Not sure how many rounds it will typically run, but I'd guess typically
few. When the gcd_21 loop exits, we're set for a call to gcd_11.

>   What should its input requirements be? Should it require one argument,
>   either argument, or both argument to be odd? If even inputs are allowed,
>   do we also allow zero input?
>
>   To me it makes some sense to require that common factors of two are
>   taken care of at top-level, and at least rule out the case of two even
>   inputs to gcd_11.
>
> Agreed.

Let's say that gcd(u,v) requires an odd u. What are the options for v?
If we allow arbitrary v, then it could in principle be implemented as
the tail recursive

mp_limb_t
gcd_11 (mp_limb_t u, mp_limb_t v)
{
if (v == 0) return u;
v >>= count;
return gcd_11(min(u,v), |u-v|);
}

Or we say odd u, non-zero v, the check for zero is moved around, and
we'll check for zero only in connection with the u-v subtraction,

mp_limb_t
gcd_11 (mp_limb_t u, mp_limb_t v)
{
v >>= count;
if (u == v) return u;
return gcd_11(min(u,v), |u-v|);
}

If we also require v odd, then we'll just move the clz and shift a bit,
with no really clear benefits.

Pro: Avoids initial clz for uses where both inputs are known odd
apriori. May be slightly more convenient for the C gcd_11 with masking
tricks where initial clz and theone in the loop are a bit different.
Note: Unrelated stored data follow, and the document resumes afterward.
(* ===== verification/Prelude.v ===== *)
(** * Verification of the vgi C++ worker SDK

    The repository is an SDK for worker processes of the VGI protocol.  DuckDB
    (the engine, the client) attaches a worker's catalog, lists what it declares
    and calls its functions, by Arrow record batches over a transport of the
    [vgi_rpc] library.  A worker is a [Dispatcher] ([src/dispatcher.cpp]) in
    which functions are registered; each protocol method is a handler of it.

    ** What the parts are and how they meet

    - A request reaches a handler through [opaque::Call::open]
      ([OpaqueSeal], [src/opaque_seal.cpp]), which opens every sealed attach and
      transaction value it carries.  An attach may carry a ticket that stands
      for a whole attach request ([AttachTicket], [src/attach_ticket.cpp];
      [Utf8] for its strict text; [AttachService],
      [src/attach_ticket_service.cpp], for [seal_attach] and
      [redeem_attach_ticket]).  The attach value itself -- catalog, id, options,
      secrets kept in the storage -- is [Attachment] ([src/catalog.cpp]).
    - Cells are read and rows are built by [Wire] and [WireSchema]
      ([src/wire.cpp]); the records of the protocol, and the answer's envelope
      with [conform], are [Protocol] ([src/generated/], [src/methods.cpp],
      [src/dispatcher.cpp]).  [Metadata] is cache control and batch metadata
      ([src/cache_control.cpp]).
    - What a function declares is [FunctionSpec] ([src/function.cpp],
      [src/arg_schema.cpp], [include/vgi/types.h]), what it is to the worker is
      [Functions] ([include/vgi/function.h], [table_function.h], [buffering.h],
      [aggregate.h], [copy_to.h], [copy_from.h]).  The registries and the choice
      among overloads are [Dispatch], the checks of a call's arguments
      [ArgCheck] ([src/function_dispatch.cpp], [src/dispatcher.cpp]); the
      arguments, settings and secrets of a call are [Arguments]
      ([src/arguments.cpp]) and [Settings] ([src/settings.cpp]).
    - A scan is driven by [Producer] ([TableProduce] of
      [src/function_dispatch.cpp]), a table-in-out function by [Exchange] (the
      same file).  The filters pushed into a scan: [Json] (the
      document reader), [Pushdown] (the tree and its parser), [PushdownEval]
      and [PushdownRows] (evaluation and its meaning), [PushdownBounds]
      (bounds and values of a column), [PushdownState] (snapshot and deltas),
      [PushdownView] (what a worker is told), all of [src/pushdown.cpp].
    - A scan is handed out in splits, each a token ([SplitToken],
      [src/split_token.cpp]).
    - State between calls lives in [FunctionStorage] ([src/storage.cpp]):
      [Storage] is the files, [StorageSpec] the abstract store and the
      refinement, [StorageConc] the system calls of appends and pops
      interleaved, [StorageClient] the class of storages and the programs
      [prog] over it; handlers that keep state are such programs.
    - The SQL of constraints and generated columns is [SqlScalar] with
      [SqlParse] and [SqlGenerated] ([src/sql_scalar.cpp]); constraint records
      and catalog capabilities are [Constraints], [ConstraintsSpec],
      [ConstraintsServed] and [Capabilities] ([src/constraints.cpp]).
    - [Crypto] ([vgi_rpc]'s cryptography), [Arrow], [ArrowRecord] and
      [ArrowCompute] (Apache Arrow) and [Text] (the standard library's number
      conversions) are what the sources call.

    Then the handlers, which put these together:

    - [Calls] reads what a request says of its call; [Bind] answers a bind,
      [Init] an init in each of its phases, [Plan] the split plan and what is
      asked of a scan before it, [Projection] a projection into a table
      function, [TableAnswers] the statistics of a scan
      ([src/function_dispatch.cpp], [src/table_in_out.cpp]); [Buffering] the
      buffered functions ([src/buffering.cpp]); [Aggregate], [AggregateSpec] and
      [AggregateWindow] the aggregates ([src/aggregate.cpp]).
    - What a worker declares: [Columns] ([src/column_metadata.h],
      [src/column_expressions.h]), [Tables], [Macros], [Versions] and [Catalogs]
      ([src/catalog.cpp], [include/vgi/catalog.h]), [Statistics]
      ([src/statistics.cpp], [src/partition.cpp]), [ArgSchema]
      ([src/arg_schema.cpp]) and [FunctionInfo], the record of a function and
      the listings; [Numeric] is the arithmetic on types that authors share
      ([src/numeric.cpp]).
    - What a client is shown: [Attaching] opens a catalog, [Discovery] answers
      every [catalog_*] question of an attached one ([src/catalog.cpp]),
      [Contents] what a handler of contents gives
      ([src/catalog_contents.cpp]); [MemoryCatalog] and [MemoryTables] are the
      catalog that keeps its tables in memory ([src/memory_catalog.cpp]).
    - [Service] is the boundary of every call ([src/dispatcher.cpp]): its sealed
      values are opened, a ticket is redeemed, a call of a catalog in memory is
      routed there, the answer is given its envelope.  [Worker] starts it all
      ([src/worker.cpp], [src/landing.cpp]): command line, environment and hooks
      to the server that is built and the configuration that is served, with
      [Strtod] for the one number it reads as a double.
    ** How the code is read

    A function that may throw is a function into [result] (this file); a handler
    that uses the storage is a [StorageClient.prog], a tree of storage calls.
    Integers are [Z] with the width where it matters written at the place;
    bytes and [std::string]s are [bytes], texts that are only names [string].
    An Arrow array is its type and its values ([Arrow.array]); a
    dictionary-encoded array is the values its indices name, so that an index
    out of range of its dictionary has no representation.  What C++ leaves
    undefined and the code does is the error [Undefined_behaviour].  Third-party
    code -- Arrow, nlohmann::json, std::regex, libsodium through [vgi_rpc] -- is
    a class of operations ([Arrow], [Compute], [Crypto], [JsonParser], [Regex],
    ...) with its documented laws in a second class where a theorem relies on
    them; concrete instances ([table_arrow], [toy_crypto], [toy_compute], ...)
    show that the laws can hold and run the witnesses.  The laws of Arrow's compute
    functions ([ComputeLaws]) speak of the functions that filters are made of, and
    of each at the types of its operands: what [add_checked] gives on floats says
    nothing of what it gives on doubles, and nothing is said of a function that
    does not work row by row.

    ** What the theorems show

    Each property has the id of its claim in its comment.  Safety: a sealed
    value, ticket or token opens only for whom it was made; an unsealed attach
    value says nothing of a secret; what a filter keeps is what it is true of;
    a scan never emits a row a required filter is not true of; appends and pops
    never publish or take an id twice under any interleaving; what validation of
    constraints and of arguments lets through keeps the declared rules.  Round
    trips: tickets, tokens, attach values, constraint records, answers,
    arguments.  Refinement: the filesystem storage implements the abstract
    store, whichever processes call it, on a disk that works, for fewer than
    2^61 items, and as long as no process pops a queue that it popped before
    another one cleared the scope: such a process keeps a stale cursor and misses
    items ([stale_cursor_after_clear]).  Equivalence: strict UTF-8,
    vectorised evaluation against its row-wise meaning.  Functional: the choice
    of overloads, registries, secrets, capabilities, generated columns.
    Termination: the SQL parser.

    Of the handlers.  Refinement: an aggregation over many calls is the fold of
    the function's steps, in any partition; an ATTACH answers what the declared
    catalog says, at the version that its range resolves to.  Round trips: a
    plan is redeemed for what was planned; tables, macros and functions are read
    back from what discovery sends; a ticketed ATTACH is the one that was
    sealed.  Safety: work is divided once; a call reaches the catalog its
    attachment is of and no other, and is answered what that one says; announced
    counts hide nothing; two executions never share an id; a worker
    serves nothing that its transport cannot guard.  Invariants: a sink has the
    arguments and settings that were bound; a window's rows survive between calls; a
    version tells the contents of a catalog in memory.  Liveness: what a
    producer owes is delivered, one batch a tick, and then the scan ends.

    Where the code and its documentation part, the theorem says what holds and an
    example beside it what does not: bounds of arguments hold of numbers and let
    NaN pass ([ArgCheck.nan_unbounded]); the secrets a bind asks for are those of
    the function it routed to only if the name means that one
    ([Bind.same_function], [Bind.overload_secrets_forgotten]); the five documented
    forms of a version request are answered as documented, and a text that is none
    of them may be taken for a major number ([Versions.trailing_text_is_a_major]).
    ** Fuel

    Recursion that is not structural carries fuel, and a lemma says when it is
    enough; [Out_of_fuel] is an error of the model alone.  [OpaqueSeal]: the
    nesting depth of the request's records.  [Pushdown] and [PushdownEval]:
    [kMaxDepth], which the code checks itself.  [SqlScalar]: the length of the
    text for the lexer, of the tokens for the parser, the number of columns plus
    one for [visit] ([SqlParse.parse_total], [SqlGenerated]).  [Storage]:
    [kMaxClaimAttempts], the code's own bound, and three rounds for the two
    caches of [queue_pop].  [Service]: the nesting of the request, as
    [OpaqueSeal].  Numbers as text: more digits than the width has.

    ** What is not modelled

    - The transports and the server loop, which are [vgi_rpc]'s; the client log
      and the trace; the registration of each method with [vgi_rpc], of which the
      boundary ([Service]) and the handlers are modelled.
    - The parameter schemas the transport checks requests against
      ([src/generated/vgi_service.hpp]); [sweep_stale] and the permissions of the
      storage's directory ([src/storage.cpp]); the shims of [src/portable.cpp].
    - The fixtures under [example-worker/] are clients of the SDK, the tests,
      scripts and vendored packages are no part of it. *)

From stdpp Require Export strings base tactics list gmap option numbers fin_maps.
From Stdlib Require Export Ascii ZArith Lia.
#[global] Open Scope Z_scope.
#[global] Open Scope list_scope.
#[global] Set Default Proof Using "Type".

(** ** Exceptions and fallible code

    A C++ function that may throw is a function into [result].  The
    exceptions are the ones the sources raise, with the message where the
    source builds one.  [Out_of_fuel] is no exception of the program: it is
    what a loop or recursion bounded by a fuel argument answers when the bound
    is hit, and each such definition has a lemma saying when it is not.
    [Undefined_behaviour] is no exception either: it stands for what C++ leaves
    undefined, where the source does it -- the value of an empty optional --,
    and no handler catches it. *)
Inductive exn : Type :=
| Invalid_argument (what : string)
| Runtime_error (what : string)
| Attach_ticket_invalid (detail : string)
| Attach_ticket_expired (detail : string)
| Invalid_request (message : string) (violations : list (string * string))
| Action_denied (message : string)
| Not_implemented (message : string)
| Opaque_not_recognized (field : string)
| Json_error (what : string)
| Undefined_behaviour (what : string)
| Out_of_fuel.

(** What a handler of [std::exception] catches. *)
Definition std_exception (e : exn) : bool :=
  match e with Undefined_behaviour _ | Out_of_fuel => false | _ => true end.

#[global] Instance exn_eq_dec : EqDecision exn.
Proof. solve_decision. Defined.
Cons: Moves the responsibility an initial clz out of the supposedly well
optimized asm gcd_11 and out to C code. Call chain down from mpz_gcd
with small inputs is particularly important.

So I see no strong reason to do it one way or the other. Maybe start
with requiring both u and v odd, and relax requirements later in case we
find any more tangible benefit from doing that?